Hair styles may contribute to scarring hair loss in African-American women
A frequent form of permanent hair loss seen among African-American women is thought to be associated with excessive pulling of the hair, particularly with braided hairstyles.
When hairstyles cause hair loss
“Central centrifugal cicatricial alopecia (CCCA) is a term coined by the North American Hair Research Society to describe a scarring hair loss, centered on the vertex of the scalp, that spreads peripherally,” researchers wrote in a report in the August 2011 issue of Archives of Dermatology, one of the JAMA/Archives journals. “It is thought to be the most common pattern of scarring hair loss seen in African American women, yet so little is known about its true prevalence among them.”
Certain hairstyles cause hair loss, such as braids and weaves, while inflammation in the form of bacterial infection may also be contributing to the development of scarring hair loss in women of African descent.
The key: Catch and treat hair loss early
Raechele Cochran Gathers, MD, FAAD, senior physician at the Multi-Cultural Dermatology Center of Henry Ford Hospital Department of Dermatology in Detroit, said in 2012 that if not treated early, CCCA can be disfiguring and permanent, as the hair follicles are replaced by scar tissue.
Fortunately, there are steps you can take that should keep the damage from getting worse. Styling the hair differently and avoiding harsh styling techniques sometimes can help slow or reverse the progression of the disorder. In addition, anti-inflammatory medications, such as intralesional coricicosteroid injections or topical corticosteroids, often are used in combination to treat CCCA.
Certain chemicals applied to the hair also may play a role in the development of CCCA, but a study conducted by Dr Gathers found no association between the chemicals used in relaxers and hair loss.

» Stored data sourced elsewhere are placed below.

Lemma representatives_in p rs r : r ∈ representatives p rs → r ∈ rs ∧ page_row p r = true.
Proof. intros Hr%group_newest_in. apply list_elem_of_filter in Hr. tauto. Qed.

Definition unique_pager p : Prop := pg_unique p = true ∧ (0 < page_size p)%nat.

Lemma page_taken p p' rs l :
  unique_pager p → NoDup (w_id <$> rs) → paged_next p rs = (p', Some l) →
  unique_pager p' ∧ pg_deleted p' = pg_deleted p ∧ (∀ r, r ∈ l → r ∈ rs ∧ page_row p r = true) ∧
  (∀ r, page_row p' r = true → page_row p r = true) ∧ (∃ r, r ∈ rs ∧ page_row p r = true ∧ page_row p' r = false) ∧
  ∀ g, g ∈ representatives p rs → g ∈ l ∨ page_row p' g = true.
Proof.
  intros [Hu Hp] Hn. unfold paged_next. rewrite Hu. fold (representatives p rs). set (S := sort_id_desc (representatives p rs)).
  destruct (last (take (page_size p) S)) as [e|] eqn:El; [|done]. intros [= <- <-].
  assert (∀ r, r ∈ take (page_size p) S → r ∈ rs ∧ page_row p r = true) as Hin.
  { intros r Hr%subseteq_take. unfold S, sort_id_desc, sort_by_key in Hr. rewrite elem_of_reverse, elem_of_sort_by in Hr. by apply representatives_in. }
  assert (e ∈ take (page_size p) S) as He by (rewrite last_lookup in El; by eapply list_elem_of_lookup_2).
  destruct (Hin e He) as [Her Hep]. split_and!; cbn [pg_unique page_size pg_deleted]; try done.
  - intros r. unfold page_row in *. cbn [pg_deleted last_id]. rewrite !andb_true_iff, bool_decide_eq_true in *. destruct Hep as [_ Hep]. intros [-> Hr]. split; [done|].
    destruct (last_id p) as [i|]; [|done]. rewrite bool_decide_eq_true in *. by eapply cmp_lt_trans.
  - exists e. split_and!; [done|done|]. unfold page_row. cbn [pg_deleted last_id]. rewrite cmp_refl. cbn. by rewrite andb_false_r.
  - intros g Hg. destruct (representatives_in p rs g Hg) as [_ Hgp].
    destruct (descending_rest (sort_by_key w_id (representatives p rs)) (page_size p) e g) as [Ht|Hb]; [|done| |by left|].
    + apply ascending_ids. eapply sublist_NoDup; [exact Hn|]. apply fmap_sublist. etrans; [apply group_newest_sublist|apply sublist_filter].
    + unfold sort_by_key. by rewrite elem_of_sort_by.
    + right. unfold page_row in *. cbn [pg_deleted last_id]. rewrite andb_true_iff in *. destruct Hgp as [-> _]. split; [done|]. by apply bool_decide_eq_true.
Qed.

Lemma page_none p p' rs :
  unique_pager p → Forall (λ r, w_timestamp r ≠ 0) rs → paged_next p rs = (p', None) → ∀ r, r ∈ rs → page_row p r = false.
Proof.
  intros [Hu Hp] H0. unfold paged_next. rewrite Hu. fold (representatives p rs). destruct (last _) as [e|] eqn:El; [done|]. intros [= <-] r Hr. apply not_true_is_false. intros Hpr.
  destruct (group_newest_represents page_key (filter (λ r, page_row p r = true) rs) r) as (g & Hg & _); [|by apply list_elem_of_filter|].
  - apply Forall_forall. intros x [_ Hx]%list_elem_of_filter. by apply (proj1 (Forall_forall _ _) H0).
  - fold (representatives p rs) in Hg. apply list.last_None in El. assert (g ∈ sort_id_desc (representatives p rs)) as Hs.
    { unfold sort_id_desc, sort_by_key. by rewrite elem_of_reverse, elem_of_sort_by. }
    destruct (sort_id_desc (representatives p rs)) as [|y l]; [by apply elem_of_nil in Hs|]. destruct (page_size p); [lia|done].
Qed.
End unique_pages.

(** ** Loading the index *)

Section loading.
Context `{Diacritics, UuidBytes, RodeoLaws} (f : OrFilter string).
Implicit Types (p : Paged) (r g : HistorySearch.Row) (rs : list HistorySearch.Row) (hs : list Entry) (ix : SearchIndex) (K : list string).

Lemma uniques_bound hs K : (∀ h, h ∈ hs → h_command h ∈ K) → (length (uniques f hs) ≤ length K)%nat.
Proof.
  intros HK. apply submseteq_length, NoDup_submseteq; [apply NoDup_uniques|]. intros c Hc%elem_of_uniques.
  destruct (runs f hs c) as [|h l] eqn:E; [done|]. assert (h ∈ runs f hs c) as (Hh & _ & <-)%elem_of_runs by (rewrite E; left). by apply HK.
Qed.

(** Of few enough commands every entry can be added. *)
Lemma add_one_ok hs h ix K :
  IndexOk f hs ix → (∀ x, x ∈ hs → h_command x ∈ K) → Z.of_nat (length K) < u32_limit → IndexOk f (hs ++ [h]) (add_history h ix).
Proof. intros Hok HK Hlim. apply add_history_ok; [done|]. pose proof (uniques_bound hs K HK). lia. Qed.

Lemma add_histories_ok l hs ix K :
  IndexOk f hs ix → (∀ x, x ∈ hs ++ l → h_command x ∈ K) → Z.of_nat (length K) < u32_limit → IndexOk f (hs ++ l) (add_histories l ix).
Proof.
  revert hs ix. induction l as [|h l IH]; intros hs ix Hok HK Hlim; [by rewrite app_nil_r|]. rewrite cons_middle, app_assoc in *. cbn [add_histories foldl].
  apply IH; [|done|done]. apply (add_one_ok hs h ix K); [done| |done]. intros x Hx. apply HK. rewrite !elem_of_app. tauto.
Qed.

(** A row is represented by a newer one of its group. *)
Definition covers_row rs r g : Prop := g ∈ rs ∧ page_key g = page_key r ∧ w_timestamp r ≤ w_timestamp g.

Lemma page_represents p p' rs l r :
  unique_pager p → NoDup (w_id <$> rs) → Forall (λ x, w_timestamp x ≠ 0) rs → paged_next p rs = (p', Some l) →
  r ∈ rs → page_row p r = true → ∃ g, covers_row rs r g ∧ page_row p g = true ∧ (g ∈ l ∨ page_row p' g = true).
Proof.
  intros Hp Hn Hts Hl Hr Hpr. destruct (group_newest_represents page_key (filter (λ x, page_row p x = true) rs) r) as (g & Hg & Hk & Ht).
  - apply Forall_forall. intros x [_ Hx]%list_elem_of_filter. by apply (proj1 (Forall_forall _ _) Hts).
  - by apply list_elem_of_filter.
  - fold (representatives p rs) in Hg. destruct (representatives_in p rs g Hg) as [Hgr Hgp]. exists g.
    destruct (page_taken p p' rs l Hp Hn Hl) as (_ & _ & _ & _ & _ & Hall). split; [done|]. split; [done|]. by apply Hall.
Qed.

Although there is no conclusive evidence showing that relaxers can contribute to hair loss, Dr Gathers notes that most dermatologists would err on the side of caution and recommend that women stop using relaxers — or at least limit their use — if they are being treated for CCCA.
Medical research on central centrifugal cicatricial alopecia
Angela Kyei, MD, MPH, and colleagues at the Cleveland Clinic, Cleveland, Ohio, conducted the study reported in 2011 to investigate medical and environmental risk factors for CCCA.
A total of 326 black women answered questionnaires at two African American churches and a health fair in Cleveland. The researchers analyzed data on the study participants’ demographics, family and medical history, hormonally-driven conditions, and methods of hair grooming.
The study results suggest there is a high prevalence of central hair loss among African American women. “Advanced central hair loss with clinical signs of scarring was seen in 59 percent of these respondents and was interpreted as clinically consistent with CCCA,” the authors report. “Diabetes mellitus type 2 was significantly higher in those with CCCA, as were bacterial scalp infections and hair styles associated with traction (e.g., from braids and weaves).”
The increase in type 2 diabetes among women with CCCA is in line with recent theory that cicatricial alopecia may be a manifestation of metabolic dysregulation.
“The results of this study suggest that hair grooming practices that cause traction, such as weaves and braids, may be contributing to the development of CCCA because these styles are more commonly used in those with the most severe central hair loss to increase hair style versatility while camouflaging hair loss,” the authors write.
“Given the fact that many African American women pay hundreds of dollars to have their hair braided and weaved, they often maintain these hair styles for weeks to months at a time to justify the money spent. The resulting prolonged traction can produce chronic folliculitis, which can eventually lead to scarring.”